When women are depressed, they eat or go shopping. Men invade another country. It’s a whole different way of thinking.  ~ Elayne Boosler

There may be some truth in this quotation for both women and men! Our Auto Response kicks in and before we know it we respond: by shopping, invading!, or whatever else it is we normally do to satisfy our desires. Is this something that we want to do though? As I mentioned before: ‘if you always do what you’ve always done you’ll always get what you’ve always got.’ What have you noticed when you’ve been shopping as a result of feeling let down by something or someone? How long did the feeling of pleasure last after the purchase or event?  If it lasted only a short time psychology may well have the answer to the reason why, as well as how, you can achieve a more satisfying long-lasting feeling of happiness.

Psychologists Sheldon and Lyubomirsky (2007) used the phrase: ‘Hedonistic Habituation’ to refer to a condition where the mind increasingly gets used to a particular experience and so craves a greater stimulus the next time. Hedonistic Habituation could arise as a result of buying new clothes or a new car in response to personal changes; getting drunk or eating a lot of chocolate, as a coping mechanism for something that has happened; or anything that you believe meets your need. Psychologists refer to these as circumstantial changes since they tend to come about based upon our circumstance or situation at any given time. However, the next time these circumstantial change purchases or experiences are encountered they seldom produce the same levels of euphoria that they produced at the point of purchase (and shops know this, by the way!) and so the result can be feeling deflated and let down.

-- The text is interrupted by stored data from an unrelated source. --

(** [s.lstrip()] *)
Fixpoint lstrip (s : string) : string :=
  match s with
  | EmptyString => EmptyString
  | String c r => if isspace c then lstrip r else s
  end.

(** [s.rstrip()] *)
Definition rstrip (s : string) : string := rev (lstrip (rev s)).

(** [s.strip()] *)
Definition strip (s : string) : string := rstrip (lstrip s).

(** [c.lower()] on code points below 256: A-Z, and the Latin-1 capitals
    U+00C0..U+00DE without the multiplication sign U+00D7. *)
Definition lower_char (c : ascii) : ascii :=
  let n := code c in
  if ((65 <=? n) && (n <=? 90)
      || (192 <=? n) && (n <=? 222) && negb (n =? 215))%N
  then ascii_of_N (n + 32) else c.

(** [s.lower()] *)
Fixpoint lower (s : string) : string :=
  match s with
  | EmptyString => EmptyString
  | String c r => String (lower_char c) (lower r)
  end.

(** [sub in s] *)
Fixpoint contains (sub s : string) : bool :=
  String.prefix sub s
  || match s with
     | EmptyString => false
     | String _ r => contains sub r
     end.

(** [c * n] *)
Fixpoint replicate (n : nat) (c : ascii) : string :=
  match n with
  | O => EmptyString
  | S k => String c (replicate k c)
  end.

Definition digit (n : N) : ascii := ascii_of_N (48 + n).

Fixpoint pos_digits (fuel : nat) (n : N) (acc : string) : string :=
  match fuel with
  | O => acc
  | S f =>
      let acc' := String (digit (n mod 10)) acc in
      if (n / 10 =? 0)%N then acc' else pos_digits f (n / 10) acc'
  end.

(** [str(n)] for an [int] *)
Definition of_Z (z : Z) : string :=
  let n := Z.abs_N z in
  let ds := pos_digits (S (N.to_nat (N.log2 n))) n EmptyString in
  if z <? 0 then String "-" ds else ds.

Definition join (sep : string) (l : list string) : string := String.concat sep l.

It’s not that anything’s specifically wrong with these actions per se (getting drunk might not be such a good idea though!); rather, the process of seeking satisfaction via circumstantial change is often, as described above, short-lived and so requires a greater stimulus next time. Our solution is to go and buy something better, indulge more than we did last time, experience even more thrill-seeking adrenaline. The one thing that can be assured of though is this: the happiness derived from the circumstantial change won’t last and will lead to ever increasing levels of dissatisfaction and disappointment – probably guilt too – and compel us to buy bigger, better and then better again.

Making intentional changes (changes that require effort and commitment to undertake) rather than circumstantial ones appear to offer solutions to longer lasting happiness. Such intentional changes might be joining a new club, starting a healthier lifestyle or beginning a new hobby. Unlike circumstantial changes, intentional changes appear to offer longer lasting happiness since the ‘map’ before you: what you’re experiencing is constantly changing: you’re making new friends, your skill level is improving or you continuously experience something new (an ever-changing vista, as you walk in the countryside or gaze at the clouds in the sky: I have a penchant for doing both).

What are your particular interests? There are transferable skills that you could utilise. If you enjoy puzzles: Sudoku, what new puzzles can you find to test yourself with?: crosswords, chess puzzles or maybe IQ puzzles? Do you play badminton? How about taking up tennis? Do you enjoy cooking? Is there a new recipe you’ve wanted to try or a membership that you could enrol in? Whatever it is do something different that requires some effort and commitment on your behalf. The evidence shows that doing that, unlike the long-term outcomes from purchase buying or drinking, will bring lasting happiness.